◆ **Exercise aim**: Copy the listing out exactly as shown.

◆ **Supplied entries**:
=== Section Start ===

(** The walk back over [pred] from a vertex with a finite distance,
    in a table where no edge can lower an entry: it ends at the source
    within as many steps as there are vertices not yet walked, and what
    it collects is a path whose weight is the distance. *)
Lemma walk_back_forest hop st :
  pred_forest g s hop st →
  (∀ u v w zu x, (v, w) ∈ neighbors g u → rd (NewSSSP.dist st) u = Fin zu →
     rd (NewSSSP.dist st) v = Fin x → x ≤ zu + w) →
  ∀ fuel v x tail path,
  rd (NewSSSP.dist st) v = Fin x →
  NoDup tail →
  (∀ c, c ∈ tail →
     (c < length (nodes g))%nat ∧
     ∃ xc, rd (NewSSSP.dist st) c = Fin xc ∧
           (x < xc ∨ (x = xc ∧ (hop v < hop c)%nat))) →
  (length (nodes g) ≤ fuel + length tail)%nat →
  ∃ q, ShortestPath.walk_back fuel (NewSSSP.pred st) (Some (Z.of_nat v)) path
       = Some (path_values q ++ path) ∧
       walk g q x ∧ head q = Some s ∧ last q = Some v.
Proof.
  intros (Hds & Hps & Hfin & Htree) Htri.
  induction fuel as [|f IH]; intros v x tail path Hx Hnd Hrank Hfuel.
  - exfalso. destruct (Hfin v x Hx) as [_ Hv].
    assert (v ∉ tail) as Hnin.
    { intros Hin. destruct (Hrank v Hin) as (_ & xc & Hxc & Hr).
      rewrite Hx in Hxc. injection Hxc as <-. lia. }
    assert (v :: tail ⊆+ seq 0 (length (nodes g))) as Hsub.
    { apply NoDup_submseteq; [by constructor|].
      intros c [->|Hc]%elem_of_cons; apply elem_of_seq; [lia|].
      destruct (Hrank c Hc). lia. }
    apply submseteq_length in Hsub. rewrite length_seq in Hsub. cbn in Hsub.
    lia.
  - rewrite (walk_back_vertex g s Hs). destruct (decide (v = s)) as [->|Hne].
    + rewrite Hps. exists [s]. split_and!; try done.
      * by destruct f.
      * rewrite Hds in Hx. injection Hx as <-. constructor.
    + destruct (Htree v x Hne Hx) as (u & w & zu & Hp & Hin & Hu & Hr).
      destruct (proj2 Hwf u v w Hin) as [Hv Hw].
      pose proof (Htri u v w zu x Hin Hu Hx) as Hle.
      assert (zu + w = x) as Heq by lia.
      assert (v ∉ tail) as Hnin.
      { intros Hc. destruct (Hrank v Hc) as (_ & xc & Hxc & Hr').
        rewrite Hx in Hxc. injection Hxc as <-. lia. }
      rewrite Hp.
      destruct (IH u zu (v :: tail) (Some (Z.of_nat v) :: path) Hu)
        as (q & Hrun & Hwalk & Hhd & Hlast).
      { by constructor. }
      { intros c [->|Hc]%elem_of_cons.
        - split; [done|]. exists x. split; [done|]. lia.
        - destruct (Hrank c Hc) as (Hcn & xc & Hxc & Hr'). split; [done|].
          exists xc. split; [done|]. lia. }
      { cbn [length]. lia. }
      exists (q ++ [v]). split_and!.
      * rewrite Hrun. unfold path_values. by rewrite fmap_app, <-app_assoc.
      * apply last_Some in Hlast as [q' ->]. rewrite <-app_assoc, <-Heq. cbn.
        by apply walk_snoc.
      * by destruct q.
      * apply last_snoc.
Qed.

Lemma shortest_table_edge d u v w zu x :
  shortest_table g s d → (u < length (nodes g))%nat →
  (v, w) ∈ neighbors g u → rd d u = Fin zu → rd d v = Fin x → x ≤ zu + w.
Proof.
  intros Ht Hu Hin Hzu Hx. destruct (proj2 Hwf u v w Hin) as [Hv _].
  destruct (Ht u Hu) as (_ & Hreal & _), (Ht v Hv) as (_ & _ & Hmin).
  destruct (Hmin (zu + w)) as (x' & Hx' & Hle).
  { eapply path_edge; [by apply Hreal|done]. }
  rewrite Hx in Hx'. by injection Hx' as <-.
Qed.

End Forest.

(** X20: on a well-formed graph, for a source and a destination of the
    graph and the parameters [solve] can meet, [solve(source, destination)]
    returns.  If a path leads from the source to the destination, the
    [shortestPath] it returns is such a path: it starts at the source,
    ends at the destination, follows edges of the graph, and its weight
    is the distance reported for the destination, which no path
    undercuts.  Otherwise [shortestPath] is empty and the distance is
    [Infinity]. *)
Theorem solve_shortest_path (g : Graph) (k t levels : nat)
    (source d : nat) (fuel : nat) :
  wf_graph g → (source < length (nodes g))%nat → (d < length (nodes g))%nat →
  levels = 0%nat ∨
    (levels = 1%nat ∧ (1 ≤ k)%nat ∧
     (N.of_nat (2 * length (nodes g) - 2) ≤ NewSSSP.cap k t 1)%N) →
  (2 * length (nodes g) ≤ fuel)%nat →
  ∃ r p,
    ShortestPath.solve g k t levels fuel source (Some d) = Some (r, p) ∧
    ((∃ l, path_len g source d l) →
     ∃ q x, p = path_values q ∧ walk g q x ∧
            head q = Some source ∧ last q = Some d ∧
            NewSSSP.distances r !! d = Some (Fin x) ∧
            ∀ l, path_len g source d l → x ≤ l) ∧
    ((∀ l, ¬ path_len g source d l) →
     p = [] ∧ NewSSSP.distances r !! d = Some PInf).
Proof.
  intros Hwf Hs Hd Hlev Hfuel. unfold ShortestPath.solve.
  assert (∃ B' U st,
    NewSSSP.BMSSP g k t fuel levels PInf [source] (NewSSSP.seeded g source)
      = Some (B', U, st) ∧
    shortest_table g source (NewSSSP.dist st)) as (B' & U & st & Hrun & Hst).
  { destruct Hlev as [->|(-> & Hk & Hcap)].
    - apply BMSSP_0_correct; [done|done|lia].
    - by apply BMSSP_1_correct. }
  assert (∃ hop, pred_forest g source hop st) as [hop Hforest].
  { apply (BMSSP_keeps g k t (λ st', ∃ hop, pred_forest g source hop st'))
      with (fuel:=fuel) (l:=levels) (B:=PInf) (S:=[source])
           (st:=NewSSSP.seeded g source) (r:=(B', U, st));
      [| | |exact Hrun].
    - intros st0 u v w [hop0 H0] Hin Hlt. eexists.
      by apply pred_forest_improve.
    - intros st0 u H0. exact H0.
    - eexists. by apply pred_forest_seeded. }
  rewrite Hrun. unfold ShortestPath.shortestPath.
  pose proof (result_of_distances g st d Hd) as Hres.
  destruct (Hst d Hd) as (Hdist & Hreal & Hmin).
  pose proof (rd_is_dist _ _ Hdist) as Hlook.
  destruct (rd (NewSSSP.dist st) d) as [x| |] eqn:Hx; [| |done].
  - rewrite Hlook, bool_decide_eq_false_2 by done.
    destruct (walk_back_forest g source Hwf Hs hop st Hforest) with
      (fuel:=fuel) (v:=d) (x:=x) (tail:=@nil nat) (path:=@nil (option Z))
      as (q & -> & Hwalk & Hhd & Hlast).
    { intros u v w zu x' Hin Hu Hv.
      apply (shortest_table_edge g source Hwf (NewSSSP.dist st) u v w);
        try done.
      destruct Hforest as (_ & _ & Hfin & _). by apply (Hfin u zu). }
    { done. }
    { apply NoDup_nil_2. }
    { intros c Hc. by apply elem_of_nil in Hc. }
    { cbn [length]. lia. }
    eexists _, _. split; [done|]. split.
    + intros _. exists q, x. rewrite app_nil_r. split_and!; try done.
      intros l Hl. destruct (Hmin l Hl) as (x' & [= <-] & Hle). done.
    + intros Hno. exfalso. apply (Hno x). by apply Hreal.
  - rewrite Hlook, bool_decide_eq_true_2 by done.
    eexists _, _. split; [done|]. split.
    + intros [l Hl]. by destruct (Hmin l Hl) as (x' & ? & _).
    + done.
Qed.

=== Section End ===

◆ **Written response**:
(** The walk back over [pred] from a vertex with a finite distance,
    in a table where no edge can lower an entry: it ends at the source
    within as many steps as there are vertices not yet walked, and what
    it collects is a path whose weight is the distance. *)
Lemma walk_back_forest hop st :
  pred_forest g s hop st →
  (∀ u v w zu x, (v, w) ∈ neighbors g u → rd (NewSSSP.dist st) u = Fin zu →
     rd (NewSSSP.dist st) v = Fin x → x ≤ zu + w) →
  ∀ fuel v x tail path,
  rd (NewSSSP.dist st) v = Fin x →
  NoDup tail →
  (∀ c, c ∈ tail →
     (c < length (nodes g))%nat ∧
     ∃ xc, rd (NewSSSP.dist st) c = Fin xc ∧
           (x < xc ∨ (x = xc ∧ (hop v < hop c)%nat))) →
  (length (nodes g) ≤ fuel + length tail)%nat →
  ∃ q, ShortestPath.walk_back fuel (NewSSSP.pred st) (Some (Z.of_nat v)) path
       = Some (path_values q ++ path) ∧
       walk g q x ∧ head q = Some s ∧ last q = Some v.
Proof.
  intros (Hds & Hps & Hfin & Htree) Htri.
  induction fuel as [|f IH]; intros v x tail path Hx Hnd Hrank Hfuel.
  - exfalso. destruct (Hfin v x Hx) as [_ Hv].
    assert (v ∉ tail) as Hnin.
    { intros Hin. destruct (Hrank v Hin) as (_ & xc & Hxc & Hr).
      rewrite Hx in Hxc. injection Hxc as <-. lia. }
    assert (v :: tail ⊆+ seq 0 (length (nodes g))) as Hsub.
    { apply NoDup_submseteq; [by constructor|].
      intros c [->|Hc]%elem_of_cons; apply elem_of_seq; [lia|].
      destruct (Hrank c Hc). lia. }
    apply submseteq_length in Hsub. rewrite length_seq in Hsub. cbn in Hsub.
    lia.
  - rewrite (walk_back_vertex g s Hs). destruct (decide (v = s)) as [->|Hne].
    + rewrite Hps. exists [s]. split_and!; try done.
      * by destruct f.
      * rewrite Hds in Hx. injection Hx as <-. constructor.
    + destruct (Htree v x Hne Hx) as (u & w & zu & Hp & Hin & Hu & Hr).
      destruct (proj2 Hwf u v w Hin) as [Hv Hw].
      pose proof (Htri u v w zu x Hin Hu Hx) as Hle.
      assert (zu + w = x) as Heq by lia.
      assert (v ∉ tail) as Hnin.
      { intros Hc. destruct (Hrank v Hc) as (_ & xc & Hxc & Hr').
        rewrite Hx in Hxc. injection Hxc as <-. lia. }
      rewrite Hp.
      destruct (IH u zu (v :: tail) (Some (Z.of_nat v) :: path) Hu)
        as (q & Hrun & Hwalk & Hhd & Hlast).
      { by constructor. }
      { intros c [->|Hc]%elem_of_cons.
        - split; [done|]. exists x. split; [done|]. lia.
        - destruct (Hrank c Hc) as (Hcn & xc & Hxc & Hr'). split; [done|].
          exists xc. split; [done|]. lia. }
      { cbn [length]. lia. }
      exists (q ++ [v]). split_and!.
      * rewrite Hrun. unfold path_values. by rewrite fmap_app, <-app_assoc.
      * apply last_Some in Hlast as [q' ->]. rewrite <-app_assoc, <-Heq. cbn.
        by apply walk_snoc.
      * by destruct q.
      * apply last_snoc.
Qed.

Lemma shortest_table_edge d u v w zu x :
  shortest_table g s d → (u < length (nodes g))%nat →
  (v, w) ∈ neighbors g u → rd d u = Fin zu → rd d v = Fin x → x ≤ zu + w.
Proof.
  intros Ht Hu Hin Hzu Hx. destruct (proj2 Hwf u v w Hin) as [Hv _].
  destruct (Ht u Hu) as (_ & Hreal & _), (Ht v Hv) as (_ & _ & Hmin).
  destruct (Hmin (zu + w)) as (x' & Hx' & Hle).
  { eapply path_edge; [by apply Hreal|done]. }
  rewrite Hx in Hx'. by injection Hx' as <-.
Qed.

End Forest.

(** X20: on a well-formed graph, for a source and a destination of the
    graph and the parameters [solve] can meet, [solve(source, destination)]
    returns.  If a path leads from the source to the destination, the
    [shortestPath] it returns is such a path: it starts at the source,
    ends at the destination, follows edges of the graph, and its weight
    is the distance reported for the destination, which no path
    undercuts.  Otherwise [shortestPath] is empty and the distance is
    [Infinity]. *)
Theorem solve_shortest_path (g : Graph) (k t levels : nat)
    (source d : nat) (fuel : nat) :
  wf_graph g → (source < length (nodes g))%nat → (d < length (nodes g))%nat →
  levels = 0%nat ∨
    (levels = 1%nat ∧ (1 ≤ k)%nat ∧
     (N.of_nat (2 * length (nodes g) - 2) ≤ NewSSSP.cap k t 1)%N) →
  (2 * length (nodes g) ≤ fuel)%nat →
  ∃ r p,
    ShortestPath.solve g k t levels fuel source (Some d) = Some (r, p) ∧
    ((∃ l, path_len g source d l) →
     ∃ q x, p = path_values q ∧ walk g q x ∧
            head q = Some source ∧ last q = Some d ∧
            NewSSSP.distances r !! d = Some (Fin x) ∧
            ∀ l, path_len g source d l → x ≤ l) ∧
    ((∀ l, ¬ path_len g source d l) →
     p = [] ∧ NewSSSP.distances r !! d = Some PInf).
Proof.
  intros Hwf Hs Hd Hlev Hfuel. unfold ShortestPath.solve.
  assert (∃ B' U st,
    NewSSSP.BMSSP g k t fuel levels PInf [source] (NewSSSP.seeded g source)
      = Some (B', U, st) ∧
    shortest_table g source (NewSSSP.dist st)) as (B' & U & st & Hrun & Hst).
  { destruct Hlev as [->|(-> & Hk & Hcap)].
    - apply BMSSP_0_correct; [done|done|lia].
    - by apply BMSSP_1_correct. }
  assert (∃ hop, pred_forest g source hop st) as [hop Hforest].
  { apply (BMSSP_keeps g k t (λ st', ∃ hop, pred_forest g source hop st'))
      with (fuel:=fuel) (l:=levels) (B:=PInf) (S:=[source])
           (st:=NewSSSP.seeded g source) (r:=(B', U, st));
      [| | |exact Hrun].
    - intros st0 u v w [hop0 H0] Hin Hlt. eexists.
      by apply pred_forest_improve.
    - intros st0 u H0. exact H0.
    - eexists. by apply pred_forest_seeded. }
  rewrite Hrun. unfold ShortestPath.shortestPath.
  pose proof (result_of_distances g st d Hd) as Hres.
  destruct (Hst d Hd) as (Hdist & Hreal & Hmin).
  pose proof (rd_is_dist _ _ Hdist) as Hlook.
  destruct (rd (NewSSSP.dist st) d) as [x| |] eqn:Hx; [| |done].
  - rewrite Hlook, bool_decide_eq_false_2 by done.
    destruct (walk_back_forest g source Hwf Hs hop st Hforest) with
      (fuel:=fuel) (v:=d) (x:=x) (tail:=@nil nat) (path:=@nil (option Z))
      as (q & -> & Hwalk & Hhd & Hlast).
    { intros u v w zu x' Hin Hu Hv.
      apply (shortest_table_edge g source Hwf (NewSSSP.dist st) u v w);
        try done.
      destruct Hforest as (_ & _ & Hfin & _). by apply (Hfin u zu). }
    { done. }
    { apply NoDup_nil_2. }
    { intros c Hc. by apply elem_of_nil in Hc. }
    { cbn [length]. lia. }
    eexists _, _. split; [done|]. split.
    + intros _. exists q, x. rewrite app_nil_r. split_and!; try done.
      intros l Hl. destruct (Hmin l Hl) as (x' & [= <-] & Hle). done.
    + intros Hno. exfalso. apply (Hno x). by apply Hreal.
  - rewrite Hlook, bool_decide_eq_true_2 by done.
    eexists _, _. split; [done|]. split.
    + intros [l Hl]. by destruct (Hmin l Hl) as (x' & ? & _).
    + done.
Qed.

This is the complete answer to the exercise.